*LISTED RECORDS*
○ ○ ○ ○ ○ ○ ○

(** C2: for every list of image prompts, [generate_images] returns a list
    of the same length whose entries are null or (non-empty) image data.
    When an attempt for a prompt fails with a quota signature, the attempts
    before it having failed otherwise, the entry at the position of that
    prompt is null, no further attempt is made for it and the prompts after
    it are processed as usual.  For four prompts of which the second fails
    with a quota signature and the others deliver an image, the result is
    [img; null; img; img]. *)
Theorem C2_generate_images (prompts : list string) (story_context : string) (n : nat) :
  (length (generate_images prompts story_context n).1.1 = length prompts /\
   Forall (fun img => img = None \/ truthy_bytes img = true)
     (generate_images prompts story_context n).1.1) /\
  (forall before prompt after a,
     prompts = before ++ prompt :: after ->
     API_INITIALIZED = true -> truthy_client = true ->
     a < max_retries ->
     let n1 := (generate_images before story_context n).1.2 in
     (forall j, j < a -> image_soft_failure (image_call prompt (n1 + j)) = true) ->
     image_quota_failure (image_call prompt (n1 + a)) = true ->
     let '(images1, _, evs1) := generate_images before story_context n in
     let '(images2, n2, evs2) := generate_images after story_context (n1 + a + 1) in
     generate_images prompts story_context n =
       (images1 ++ None :: images2, n2,
        evs1 ++ map (fun j => Backoff Illustration (base_delay * 2 ^ j)) (seq 0 a)
             ++ Pause 1 :: evs2) /\
     length images1 = length before) /\
  (forall p1 p2 p3 p4 d1 d3 d4,
     prompts = [p1; p2; p3; p4] ->
     API_INITIALIZED = true -> truthy_client = true ->
     image_delivered (image_call p1 n) = Some d1 ->
     image_quota_failure (image_call p2 (n + 1)) = true ->
     image_delivered (image_call p3 (n + 2)) = Some d3 ->
     image_delivered (image_call p4 (n + 3)) = Some d4 ->
     (generate_images prompts story_context n).1.1 = [Some d1; None; Some d3; Some d4]).
Proof.
  split; [|split].
  - unfold generate_images.
    destruct (negb API_INITIALIZED || negb truthy_client) eqn:Hguard.
    + cbn [fst mret M_ret]. rewrite length_replicate. split; [reflexivity|].
      apply Forall_replicate. now left.
    + apply orb_false_elim in Hguard as [_ Hc]. apply negb_false_iff in Hc.
      destruct (images_loop_shape prompts [] n Hc) as (new & n' & evs & -> & Hlen & Hall).
      cbn [fst app]. auto.
  - intros before prompt after a -> Ha Hc Hlt n1 Hsoft Hquota.
    subst n1. rewrite !generate_images_ready in * by assumption.
    rewrite images_loop_app.
    destruct (images_loop_shape before [] n Hc) as (images1 & n1 & evs1 & E1 & Hlen & _).
    rewrite E1 in *. cbn [app fst snd] in *.
    cbn [images_loop]. unfold mbind at 1, M_bind at 1.
    rewrite (image_attempts_quota_first prompt images1 a n1 Hc) by assumption.
    unfold mbind at 1, M_bind at 1, sleep.
    rewrite (images_loop_acc after (images1 ++ [None])) by exact Hc.
    destruct (images_loop after [] (n1 + a + 1)) as [[images2 n2] evs2].
    rewrite <- !app_assoc. cbn [app]. auto.
  - intros p1 p2 p3 p4 d1 d3 d4 -> Ha Hc H1 H2 H3 H4.
    rewrite generate_images_ready by assumption.
    replace (n + 1) with (S n + 0) in H2 by lia.
    replace (n + 2) with (S (S n)) in H3 by lia.
    replace (n + 3) with (S (S (S n))) in H4 by lia.
    cbn [images_loop]. unfold mbind, M_bind, sleep.
    rewrite (image_attempts_delivers p1 [] n d1 Hc H1).
    rewrite (image_attempts_quota_first p2 _ 0 (S n) Hc) by (assumption || (unfold max_retries; lia) || (intros; lia)).
    replace (S n + 0 + 1) with (S (S n)) by lia.
    rewrite (image_attempts_delivers p3 _ _ d3 Hc H3).
    rewrite (image_attempts_delivers p4 _ _ d4 Hc H4).
    reflexivity.
Qed.
(** * EXAMEN: the WebXR asset-slot coordinator of [src/main.js] and [app.js]

    A shallow embedding of the asset lifecycle code (attach, preload,
    timeout and fallback loading, disposal), of the select handler and of
    the hit-test initialisation, followed by the properties of the
    specification that concern them.

    Conventions of the embedding.
    - JavaScript runs one task at a time.  Every function is embedded as a
      state transformer for the code that runs up to its first [await];
      what runs after the [await] is a separate transformer, executed by
      the loader event that settles the awaited promise.
    - three.js objects carry the integer [id] that three.js gives every
      [Object3D]; the scene is the list of ids of the model roots among
      its children (lights, floor, reticle and controller never change).
    - Calls on the collaborators (scene, loaders, GPU resources) are
      recorded in [calls], most recent first.
    - Numbers that are coordinates are JavaScript numbers: binary64
      floats, with the rounding of every operation; the debug log ([log],
      [updateLogDisplay]) is not part of the state. *)

From Stdlib Require Import PrimFloat.
From Stdlib Require Import ZArith List Bool Lia.
From stdpp Require Import base gmap list strings.
Import ListNotations.

Local Open Scope Z_scope.

(** Decimal constants are read as JavaScript reads them: as the nearest
    binary64 float. *)
Set Warnings "-inexact-float".

(** ** three.js values *)

Record Vector3 := { vx : float; vy : float; vz : float }.
Record Quaternion := { qx : float; qy : float; qz : float; qw : float }.

Definition vec0 : Vector3 := {| vx := 0; vy := 0; vz := 0 |}.
Definition quat_identity : Quaternion := {| qx := 0; qy := 0; qz := 0; qw := 1 |}.
Definition vec_uniform (k : float) : Vector3 := {| vx := k; vy := k; vz := k |}.

(** [Vector3.distanceToSquared] and [Vector3.distanceTo] of three.js:
    [dx * dx + dy * dy + dz * dz] with [dx = this.x - v.x] and so on,
    and [Math.sqrt] of it, every operation rounded as JavaScript rounds. *)
Definition distanceToSquared (a b : Vector3) : float :=
  let dx := (vx a - vx b)%float in
  let dy := (vy a - vy b)%float in
  let dz := (vz a - vz b)%float in
  (dx * dx + dy * dy + dz * dz)%float.

Definition distanceTo (a b : Vector3) : float :=
  PrimFloat.sqrt (distanceToSquared a b).

(** [a.distanceTo(b) < d] and [a.distanceTo(b) > d], as JavaScript
    compares two numbers (both are false when the distance is NaN). *)
Definition distance_lt (a b : Vector3) (d : float) : bool :=
  (distanceTo a b <? d)%float.
Definition distance_gt (a b : Vector3) (d : float) : bool :=
  (d <? distanceTo a b)%float.

(** A [Matrix4] as far as the code reads it: its translation column
    ([setFromMatrixPosition]) and its rotation part ([extractRotation]
    followed by [setFromRotationMatrix]). *)
Record Matrix4 := { m_position : Vector3; m_rotation : Quaternion }.

(** GPU-side resources are identified by number. *)
Record Material := { mat_id : nat; mat_map : option nat }.

Inductive MaterialSlot :=
| NoMaterial
| OneMaterial (m : Material)
| ManyMaterials (ms : list Material).

(** The scene graph under a model root: only meshes own resources. *)
Inductive Node :=
| Group (children : list Node)
| Mesh (geometry : nat) (material : MaterialSlot) (children : list Node).

Definition Clip := string.

(** A model root.  [mixer] is [userData.mixer]: the clip its
    [AnimationMixer] plays, when there is one. *)
Record Object3D := {
  oid : nat;
  position : Vector3;
  quaternion : Quaternion;
  scale : Vector3;
  mixer : option Clip;
  graph : Node
}.

Record GLTF := { gltf_scene : Object3D; gltf_animations : list Clip }.

(** What a decoder produces before three.js numbers the root object. *)
Record Decoded := { d_graph : Node; d_animations : list Clip }.

Definition fresh_object (id : nat) (d : Decoded) : Object3D :=
  {| oid := id; position := vec0; quaternion := quat_identity;
     scale := vec_uniform 1; mixer := None; graph := d_graph d |}.

(** [Object3D.clone()]: a new root (new id) with the transform copied.
    [Mesh.copy] assigns [geometry] and [material] by reference (a material
    array is sliced), so the clone's graph names the same resources as the
    source's.  [userData] is copied through JSON; a template never holds a
    mixer. *)
Definition clone (id : nat) (o : Object3D) : Object3D :=
  {| oid := id; position := position o; quaternion := quaternion o;
     scale := scale o; mixer := None; graph := graph o |}.

Definition with_pose (p : Vector3) (q : Quaternion) (sc : Vector3) (o : Object3D)
  : Object3D :=
  {| oid := oid o; position := p; quaternion := q; scale := sc;
     mixer := mixer o; graph := graph o |}.

Definition with_mixer (c : option Clip) (o : Object3D) : Object3D :=
  {| oid := oid o; position := position o; quaternion := quaternion o;
     scale := scale o; mixer := c; graph := graph o |}.

(** ** The resource disposer ([disposeModel]) *)

Inductive ResCall :=
| GeometryDispose (g : nat)
| TextureDispose (t : nat)
| MaterialDispose (m : nat).

Definition dispose_material (m : Material) : list ResCall :=
  match mat_map m with
  | Some t => [TextureDispose t; MaterialDispose (mat_id m)]
  | None => [MaterialDispose (mat_id m)]
  end.

Definition dispose_slot (ms : MaterialSlot) : list ResCall :=
  match ms with
  | NoMaterial => []
  | OneMaterial m => dispose_material m
  | ManyMaterials l => flat_map dispose_material l
  end.

(** [model.traverse(cb)] visits a node, then its children in order. *)
Fixpoint traverse_dispose (n : Node) : list ResCall :=
  match n with
  | Group cs => flat_map traverse_dispose cs
  | Mesh g ms cs =>
      GeometryDispose g :: dispose_slot ms ++ flat_map traverse_dispose cs
  end.

Definition disposeModel (model : Object3D) : list ResCall :=
  traverse_dispose (graph model).

(** ** Recorded calls on the collaborators

    [DisposeModel id rs]: [disposeModel] ran on the model with root [id]
    and made the [dispose()] calls [rs], in this order. *)
Inductive Call :=
| SceneAdd (id : nat)
| SceneRemove (id : nat)
| DisposeModel (id : nat) (released : list ResCall)
| LoaderLoad (url : option string)
| FallbackLoad (url : option string).

Definition detached (cs : list Call) (i : nat) : Prop := In (SceneRemove i) cs.
Definition disposed (cs : list Call) (i : nat) : Prop :=
  exists rs, In (DisposeModel i rs) cs.

(** [P] holds, at every [scene.add], of every model added before it.
    ([cs] is most recent first.) *)
Fixpoint before_each_add (P : list Call -> nat -> Prop) (cs : list Call) : Prop :=
  match cs with
  | [] => True
  | SceneAdd _ :: earlier =>
      (forall i, In (SceneAdd i) earlier -> P earlier i)
      /\ before_each_add P earlier
  | _ :: earlier => before_each_add P earlier
  end.

(** When a model is added to the scene, every model added earlier has been
    removed from the scene and disposed. *)
Definition slot_discipline (cs : list Call) : Prop :=
  before_each_add (fun cs i => detached cs i /\ disposed cs i) cs.

(** The same without the disposal. *)
Definition detach_discipline (cs : list Call) : Prop :=
  before_each_add detached cs.

(** The same questions as tests on a recorded list. *)
Definition is_remove_of (i : nat) (c : Call) : bool :=
  match c with
  | SceneRemove j => (i =? j)%nat
  | _ => false
  end.

Definition is_dispose_of (i : nat) (c : Call) : bool :=
  match c with
  | DisposeModel j _ => (i =? j)%nat
  | _ => false
  end.

(** The models [disposeModel] ran on, most recent first. *)
Definition disposed_ids (cs : list Call) : list nat :=
  flat_map (fun c => match c with
                     | DisposeModel i _ => [i]
                     | _ => []
                     end) cs.

(** Removal and disposal come together: every [scene.remove] is followed
    at once by [disposeModel] on the same model, and [disposeModel] runs
    nowhere else.  ([cs] is most recent first.) *)
Fixpoint paired (cs : list Call) : Prop :=
  match cs with
  | [] => True
  | DisposeModel i _ :: SceneRemove j :: earlier => i = j /\ paired earlier
  | DisposeModel _ _ :: _ => False
  | SceneRemove _ :: _ => False
  | _ :: earlier => paired earlier
  end.

(** The meshes of a graph, and the [geometry.dispose()] calls of a list. *)
Fixpoint mesh_count (n : Node) : nat :=
  match n with
  | Group cs => list_sum (map mesh_count cs)
  | Mesh _ _ cs => S (list_sum (map mesh_count cs))
  end.

Definition is_geometry_call (c : ResCall) : bool :=
  match c with
  | GeometryDispose _ => true
  | _ => false
  end.

Definition geometry_calls (rs : list ResCall) : nat :=
  length (filter (fun c => is_geometry_call c = true) rs).

(** The materials of a graph, in traversal order. *)
Definition slot_materials (ms : MaterialSlot) : list Material :=
  match ms with
  | NoMaterial => []
  | OneMaterial m => [m]
  | ManyMaterials l => l
  end.

Fixpoint materials (n : Node) : list Material :=
  match n with
  | Group cs => flat_map materials cs
  | Mesh _ ms cs => slot_materials ms ++ flat_map materials cs
  end.

(** In a list of [dispose()] calls, every texture is released right
    before a material: [after_texture b rs] reads [rs] knowing whether the
    call before it released a texture. *)
Fixpoint after_texture (pending : bool) (rs : list ResCall) : Prop :=
  match rs with
  | [] => pending = false
  | TextureDispose _ :: rest => pending = false /\ after_texture true rest
  | MaterialDispose _ :: rest => after_texture false rest
  | GeometryDispose _ :: rest => pending = false /\ after_texture false rest
  end.

Definition textures_before_materials (rs : list ResCall) : Prop :=
  after_texture false rs.
(** * tap-wordpress-reviews: the review cursor, the field extractor and the
    multi-plugin aggregator, embedded from the Python sources

    - [WordpressReview]      : src/tap_wordpress_reviews/wordpress_review.py
    - [WordpressReviewsList] : src/tap_wordpress_reviews/wordpress_reviews_list.py
    - [WordpressReviews]     : src/tap_wordpress_reviews/wordpress_reviews.py

    Python objects are records, attribute assignment is a record update, and a
    method that mutates [self] or may raise is a computation in a small
    state-and-exception monad: the state that a raising call leaves behind is
    kept, as it is in Python. *)

From Stdlib Require Import Ascii String ZArith Lia.
From stdpp Require Import base strings list gmap pretty.

Set Warnings "-register-all".

Local Open Scope string_scope.
Local Open Scope Z_scope.

(** ** Python exceptions and the state-and-exception monad *)

Inductive exn : Type :=
  | StopIteration
  | ConnectionError (status : Z)
  | AttributeError
  | TypeError
  | IndexError
  | KeyError
  | ValueError
  | OverflowError       (* a date the local time zone cannot convert *)
  | TransportError.     (* the request got no response at all *)

Inductive result (A : Type) : Type :=
  | Ok (a : A)
  | Raise (e : exn).
Arguments Ok {A} a.
Arguments Raise {A} e.

(** A method of an object of type [S]: it reads and updates [self] and either
    returns a value or raises. *)
Definition M (S A : Type) : Type := S -> result A * S.

Definition ret {S A} (a : A) : M S A := fun s => (Ok a, s).
Definition raise {S A} (e : exn) : M S A := fun s => (Raise e, s).
Definition bind {S A B} (c : M S A) (k : A -> M S B) : M S B :=
  fun s => match c s with
           | (Ok a, s') => k a s'
           | (Raise e, s') => (Raise e, s')
           end.
Definition get_self {S} : M S S := fun s => (Ok s, s).
Definition assign {S} (f : S -> S) : M S unit := fun s => (Ok tt, f s).
Definition lift {S A} (r : result A) : M S A := fun s => (r, s).

Notation "x <~ c ;; k" := (bind c (fun x => k))
  (at level 100, c at next level, right associativity).
Notation "c ;;; k" := (bind c (fun _ => k))
  (at level 100, right associativity).

(** ** Python built-ins used by the sources *)

Module Py.

(** Values of the mappings that [to_dict] and the reply extractor build. *)
Inductive value : Type :=
  | VNone
  | VStr (s : string)
  | VInt (z : Z)
  | VList (l : list value)
  | VDict (d : list (string * value)).

(** A [dict] with string keys, in insertion order. *)
Definition dict (V : Type) : Type := list (string * V).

○ ○ ○ ○ ○ ○ ○

Out of the data above, give again only the lines starting at the one holding "m_position : Vector3;" and ending at the one holding "(ms : list Material).", unchanged.

Record Matrix4 := { m_position : Vector3; m_rotation : Quaternion }.

(** GPU-side resources are identified by number. *)
Record Material := { mat_id : nat; mat_map : option nat }.

Inductive MaterialSlot :=
| NoMaterial
| OneMaterial (m : Material)
| ManyMaterials (ms : list Material).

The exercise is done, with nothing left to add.